== Available records

Lemma map2_fst (f : A -> B -> A) l1 l2 :
  length l1 <= length l2 -> (forall x y, In x l1 -> f x y = x) -> map2 f l1 l2 = l1.
Proof.
  revert l2; induction l1 as [|x l1 IH]; intros [|y l2] Hl Hf; simpl in *; try lia; auto.
  f_equal; auto. apply IH; [lia|auto].
Qed.

Lemma in_mapi_from (f : nat -> A -> B) k l y :
  In y (mapi_from f k l) -> exists i x, In x l /\ y = f i x.
Proof.
  revert k; induction l as [|x l IH]; intros k Hy; simpl in Hy; [contradiction|].
  destruct Hy as [Hy|Hy].
  - exists k, x. split; [left; reflexivity | symmetry; exact Hy].
  - destruct (IH _ Hy) as (i & x' & Hx' & Hyx). exists i, x'. split; [right; exact Hx' | exact Hyx].
Qed.

End ListFacts.

(** ** Properties shared by every number type *)

Section Facts.

Context {R : Type} `{Num R}.
Local Open Scope nat_scope.

Lemma bind_ok {A B} (r : res A) (f : A -> res B) (b : B) :
  bind r f = Ok b -> exists a, r = Ok a /\ f a = Ok b.
Proof. destruct r as [a|e]; simpl; [eauto|discriminate]. Qed.

Lemma argmax_bool_first (l : list bool) :
  existsb id l = true ->
  argmax_bool l < length l /\ nth (argmax_bool l) l false = true /\
  (forall j, j < argmax_bool l -> nth j l false = false).
Proof.
  induction l as [|[|] l IH]; simpl; intros Hl; try discriminate.
  - split; [lia|split; [reflexivity|intros j Hj; lia]].
  - destruct (IH Hl) as (H1 & H2 & H3).
    split; [lia|split; [exact H2|]].
    intros [|j] Hj; simpl; [reflexivity|apply H3; lia].
Qed.

Lemma nth_mask (l : row) (k : nat) :
  k < length l ->
  nth k (map (fun x => nltb x nzero) l) false = nltb (nth k l nzero) nzero.
Proof.
  intros Hk.
  rewrite (nth_indep _ false (nltb nzero nzero)) by (rewrite length_map; exact Hk).
  apply (map_nth (fun x => nltb x nzero)).
Qed.

(** The first [True] of the mask [l < 0] is the first negative entry. *)
Lemma mask_first_negative (l : row) :
  existsb id (map (fun x => nltb x nzero) l) = true ->
  first_negative l (argmax_bool (map (fun x => nltb x nzero) l)).
Proof.
  intros Hex.
  destruct (argmax_bool_first _ Hex) as (H1 & H2 & H3).
  rewrite length_map in H1.
  split; [exact H1|split].
  - rewrite <- nth_mask by exact H1. exact H2.
  - intros j Hj. rewrite <- nth_mask by lia. apply H3. exact Hj.
Qed.

Lemma pivoting_ok_or_small (T : tab) (p q : nat) :
  q < nrows T -> p < ncols T ->
  pivoting T p q =
    if nltb (nabs (get T q p)) neps then Err ErrPivotSmall
    else Ok (mapi (fun i r =>
                 if i =? q then map (fun x => ndiv x (get T q p)) r
                 else map2 (fun x y => nsub x (ndiv (nmul (nth p r nzero) y) (get T q p)))
                           r (nth q T [])) T).
Proof.
  intros Hq Hp. unfold pivoting.
  destruct (Nat.leb_spec (nrows T) q); [lia|].
  destruct (Nat.leb_spec (ncols T) p); [lia|].
  reflexivity.
Qed.

(** Only the size checks of [simplex] raise the size error. *)

Lemma bind_not_sizes {A B} (r : res A) (f : A -> res B) :
  r <> Err ErrSizes -> (forall a, f a <> Err ErrSizes) -> bind r f <> Err ErrSizes.
Proof.
  destruct r as [a|e]; simpl; intros H1 H2; [apply H2|].
  intros Heq. apply H1. injection Heq as ->. reflexivity.
Qed.

Lemma pivoting_not_sizes T p q : pivoting T p q <> Err ErrSizes.
Proof.
  unfold pivoting.
  destruct (nrows T <=? q); [discriminate|].
  destruct (ncols T <=? p); [discriminate|].
  destruct (nltb _ neps); discriminate.
Qed.

Lemma argmin_not_sizes l : argmin l <> Err ErrSizes.
Proof. destruct l as [|x l]; simpl; [|destruct (ext_nan x)]; discriminate. Qed.

Lemma simplexTableau_not_sizes T : simplexTableau T <> Err ErrSizes.
Proof.
  unfold simplexTableau.
  destruct (negb _); [discriminate|].
  apply bind_not_sizes; [apply argmin_not_sizes|].
  intros q. destruct (ext_is_inf _); discriminate.
Qed.

Lemma simplexAlgorithmTableau_not_sizes fuel T :
  simplexAlgorithmTableau fuel T <> Err ErrSizes.
Proof.
  revert T; induction fuel as [|fuel IH]; intros T; simpl; [discriminate|].
  apply bind_not_sizes; [apply simplexTableau_not_sizes|].
  intros [| |p q]; try discriminate.
  apply bind_not_sizes; [apply pivoting_not_sizes|exact IH].
Qed.

Lemma basicRowsOf_not_sizes T cnt : basicRowsOf T cnt <> Err ErrSizes.
Proof.
  unfold basicRowsOf. generalize (seq 0 cnt) as l.
  induction l as [|k l IH]; simpl; [discriminate|].
  apply bind_not_sizes.
  - unfold getRow. destruct (_ <=? k); discriminate.
  - intros o. apply bind_not_sizes; [exact IH|discriminate].
Qed.

Lemma delete_rows_not_sizes (T : list (list R)) rows : delete_rows T rows <> Err ErrSizes.
Proof. unfold delete_rows. destruct (existsb _ _); discriminate. Qed.

Lemma cleanup_not_sizes fuel m n T rr br : cleanup fuel m n T rr br <> Err ErrSizes.
Proof.
  revert T rr br; induction fuel as [|fuel IH]; intros T rr br; simpl; [discriminate|].
  destruct (filter _ _) as [|aux rest]; [discriminate|].
  destruct (nth aux br None) as [r|]; [|discriminate].
  destruct (existsb id _).
  - apply bind_not_sizes; [apply pivoting_not_sizes|intros; apply IH].
  - apply bind_not_sizes; [apply delete_rows_not_sizes|intros T'].
    apply bind_not_sizes; [apply basicRowsOf_not_sizes|intros; apply IH].
Qed.

Lemma simplex_core_not_sizes fuel m n A b c : simplex_core fuel m n A b c <> Err ErrSizes.
Proof.
  unfold simplex_core.
  apply bind_not_sizes; [apply simplexAlgorithmTableau_not_sizes|].
  intros [[T1 o1] u1].
  destruct u1; [discriminate|].
  destruct (nltb _ _); [discriminate|].
  apply bind_not_sizes; [apply basicRowsOf_not_sizes|intros br].
  apply bind_not_sizes; [apply cleanup_not_sizes|intros [T2 rr]].
  apply bind_not_sizes; [apply basicRowsOf_not_sizes|intros br2].
  apply bind_not_sizes; [apply simplexAlgorithmTableau_not_sizes|].
  intros [[T3 o3] u3]. discriminate.
Qed.

(** The flags returned after phase I and phase II. *)
Lemma simplex_core_flags fuel m n A b c T u i :
  simplex_core fuel m n A b c = Ok (T, u, i) -> u = false \/ i = false.
Proof.
  unfold simplex_core. intros Hc.
  apply bind_ok in Hc as ([[T1 o1] u1] & _ & Hc).
  destruct u1; [injection Hc; intros; subst; auto|].
  destruct (nltb _ _); [injection Hc; intros; subst; auto|].
  apply bind_ok in Hc as (br & _ & Hc).
  apply bind_ok in Hc as ([T2 rr] & _ & Hc).
  apply bind_ok in Hc as (br2 & _ & Hc).
  apply bind_ok in Hc as ([[T3 o3] u3] & _ & Hc).
  injection Hc; intros; subst; auto.
Qed.

Lemma normalize_nonneg (A : tab) (b : row) :
  length A = length b -> (forall x, In x b -> nltb x nzero = false) ->
  normalize A b = (A, b).
Proof.
  intros Hl Hb. unfold normalize. f_equal.
  - revert b Hl Hb; induction A as [|r A IH]; intros [|x b] Hl Hb; simpl in *;
      try discriminate; [reflexivity|].
    rewrite (Hb x (or_introl eq_refl)). f_equal.
    apply IH; [lia|intros y Hy; apply Hb; right; exact Hy].
  - clear Hl. induction b as [|x b IH]; simpl; [reflexivity|].
    rewrite (Hb x (or_introl eq_refl)). f_equal.
    apply IH. intros y Hy. apply Hb. right. exact Hy.
Qed.

End Facts.

(** ** Exact arithmetic: [pivoting] on rationals *)

Section ExactPivot.

Local Open Scope nat_scope.

Lemma nzeroQ : @nzero Q NumQ = 0%Q.
Proof. reflexivity. Qed.
Lemma nsubQ x y : @nsub Q NumQ x y = Qred (x - y).
Proof. reflexivity. Qed.
Lemma nmulQ x y : @nmul Q NumQ x y = Qred (x * y).
Proof. reflexivity. Qed.
Lemma ndivQ x y : @ndiv Q NumQ x y = Qred (x / y).
Proof. reflexivity. Qed.

Lemma Qred_idem x : Qred (Qred x) = Qred x.
Proof. apply Qred_complete, Qred_correct. Qed.

Lemma pivot_nonzero (t : Q) : nltb (nabs t) neps = false -> ~ (t == 0)%Q.
Proof.
  cbn. intros Ht Ht0.
  apply negb_false_iff, Qle_bool_iff in Ht.
  rewrite Qred_correct, Ht0 in Ht.
  vm_compute in Ht. apply Ht. reflexivity.
Qed.

Lemma pivoting_Q_spec (T : list (list Q)) (p q : nat)
  (Hq : q < nrows T) (Hp : p < ncols T)
  (Hrect : forall r, In r T -> length r = ncols T)
  (Hpiv : nltb (nabs (get T q p)) neps = false) :
  exists T' : list (list Q), pivoting T p q = Ok T' /\ length T' = length T /\
    nth q T' [] = map (fun x => ndiv x (get T q p)) (nth q T []) /\
    get T' q p = 1%Q /\
    (forall i, i < length T -> i <> q ->
       nth i T' [] = map2 (fun x y => nsub x (nmul (get T i p) y)) (nth i T []) (nth q T' []) /\
       get T' i p = 0%Q) /\
    (forall r, In r T' -> length r = ncols T /\ qnormal r).
Proof.
  rewrite pivoting_ok_or_small by assumption. rewrite Hpiv.
  eexists; split; [reflexivity|].
  set (t := get T q p) in *.
  assert (Ht0 := pivot_nonzero t Hpiv).
  assert (Hlq : length (nth q T []) = ncols T) by (apply Hrect, nth_In; exact Hq).
  set (T' := mapi _ T).
  assert (HTq : nth q T' [] = map (fun x => ndiv x t) (nth q T [])).
  { unfold T'. rewrite (nth_mapi _ _ _ []) by exact Hq. rewrite Nat.eqb_refl. reflexivity. }
  split; [apply length_mapi|].
  split; [exact HTq|].
  split.
  { unfold get at 1. rewrite HTq.
    rewrite (nth_indep _ nzero (ndiv nzero t)) by (rewrite length_map; lia).
    rewrite (map_nth (fun x => ndiv x t)). fold (get T q p). fold t.
    change (Qred (t / t) = 1%Q). rewrite (Qred_complete (t / t) 1); [reflexivity|].
    unfold Qdiv. apply Qmult_inv_r. exact Ht0. }
  split.
  { intros i Hi Hiq.
    assert (Hli : length (nth i T []) = ncols T) by (apply Hrect, nth_In; exact Hi).
    assert (HTi : nth i T' [] =
              map2 (fun x y => nsub x (ndiv (nmul (nth p (nth i T []) nzero) y) t))
                   (nth i T []) (nth q T [])).
    { unfold T'. rewrite (nth_mapi _ _ _ []) by exact Hi.
      apply Nat.eqb_neq in Hiq. rewrite Hiq. reflexivity. }
    split.
    - rewrite HTi, HTq, map2_map_r. apply map2_ext. intros x y.
      fold (get T i p). rewrite !nsubQ, !nmulQ, !ndivQ.
      apply Qred_complete. rewrite !Qred_correct.
      unfold Qminus, Qdiv. ring.
    - unfold get at 1. rewrite HTi.
      rewrite (nth_map2 _ _ _ _ nzero nzero) by lia.
      fold (get T q p). fold t. fold (get T i p).
      rewrite nsubQ, ndivQ, nmulQ.
      rewrite (Qred_complete _ 0); [reflexivity|].
      rewrite !Qred_correct. rewrite Qdiv_mult_l by exact Ht0.
      unfold Qminus. apply Qplus_opp_r. }
  intros r Hr. unfold T', mapi in Hr.
  apply in_mapi_from in Hr as (i & x & Hx & ->).
  assert (Hlx : length x = ncols T) by (apply Hrect; exact Hx).
  destruct (i =? q).
  - split; [rewrite length_map; exact Hlx|].
    intros z Hz. apply in_map_iff in Hz as (y & <- & _). apply Qred_idem.
  - assert (Hlq' : length (@nth (@row Q) q T []) = ncols T) by exact Hlq.
    split; [rewrite length_map2; lia|].
    intros z Hz. apply in_map2 in Hz as (y1 & y2 & ->). apply Qred_idem.
Qed.

End ExactPivot.

(** ** The claims that hold for every number type *)

Section Claims.

Context {R : Type} `{Num R}.
Local Open Scope nat_scope.

(** C1 (amended): [simplexTableau] returns as entering column the first
    column whose reduced cost is negative (the first [True] of
    [reducedCost < 0]), and the basis-form [simplex] chooses its entering
    variable by the same rule; neither looks for the most negative one. *)
Theorem entering_column_first_negative (T : tab) (p q : nat) (reducedCost : row) (pb : nat)
  (HT : simplexTableau T = Ok (SelPivot p q))
  (Hb : basisEntering reducedCost = Some pb) :
  first_negative (butlast (last T [])) p /\ first_negative reducedCost pb.
Proof.
  split.
  - unfold simplexTableau in HT.
    destruct (existsb id (map (fun x => nltb x nzero) (butlast (last T [])))) eqn:E;
      simpl in HT; [|discriminate].
    apply bind_ok in HT as (q' & _ & HT).
    destruct (ext_is_inf _); [discriminate|].
    injection HT as <- <-. apply mask_first_negative. exact E.
  - unfold basisEntering in Hb.
    destruct (existsb id (map (fun x => nltb x nzero) reducedCost)) eqn:E;
      simpl in Hb; [|discriminate].
    injection Hb as <-. apply mask_first_negative. exact E.
Qed.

====

- Activity:
Extract the lines of the preceding material that run from the line with "f_equal; auto. apply IH; [lia|auto]." through the line with "bind r f = Ok", inclusive, reproducing them exactly and adding nothing.

- Expected answer:
  f_equal; auto. apply IH; [lia|auto].
Qed.

Lemma in_mapi_from (f : nat -> A -> B) k l y :
  In y (mapi_from f k l) -> exists i x, In x l /\ y = f i x.
Proof.
  revert k; induction l as [|x l IH]; intros k Hy; simpl in Hy; [contradiction|].
  destruct Hy as [Hy|Hy].
  - exists k, x. split; [left; reflexivity | symmetry; exact Hy].
  - destruct (IH _ Hy) as (i & x' & Hx' & Hyx). exists i, x'. split; [right; exact Hx' | exact Hyx].
Qed.

End ListFacts.

(** ** Properties shared by every number type *)

Section Facts.

Context {R : Type} `{Num R}.
Local Open Scope nat_scope.

Lemma bind_ok {A B} (r : res A) (f : A -> res B) (b : B) :
  bind r f = Ok b -> exists a, r = Ok a /\ f a = Ok b.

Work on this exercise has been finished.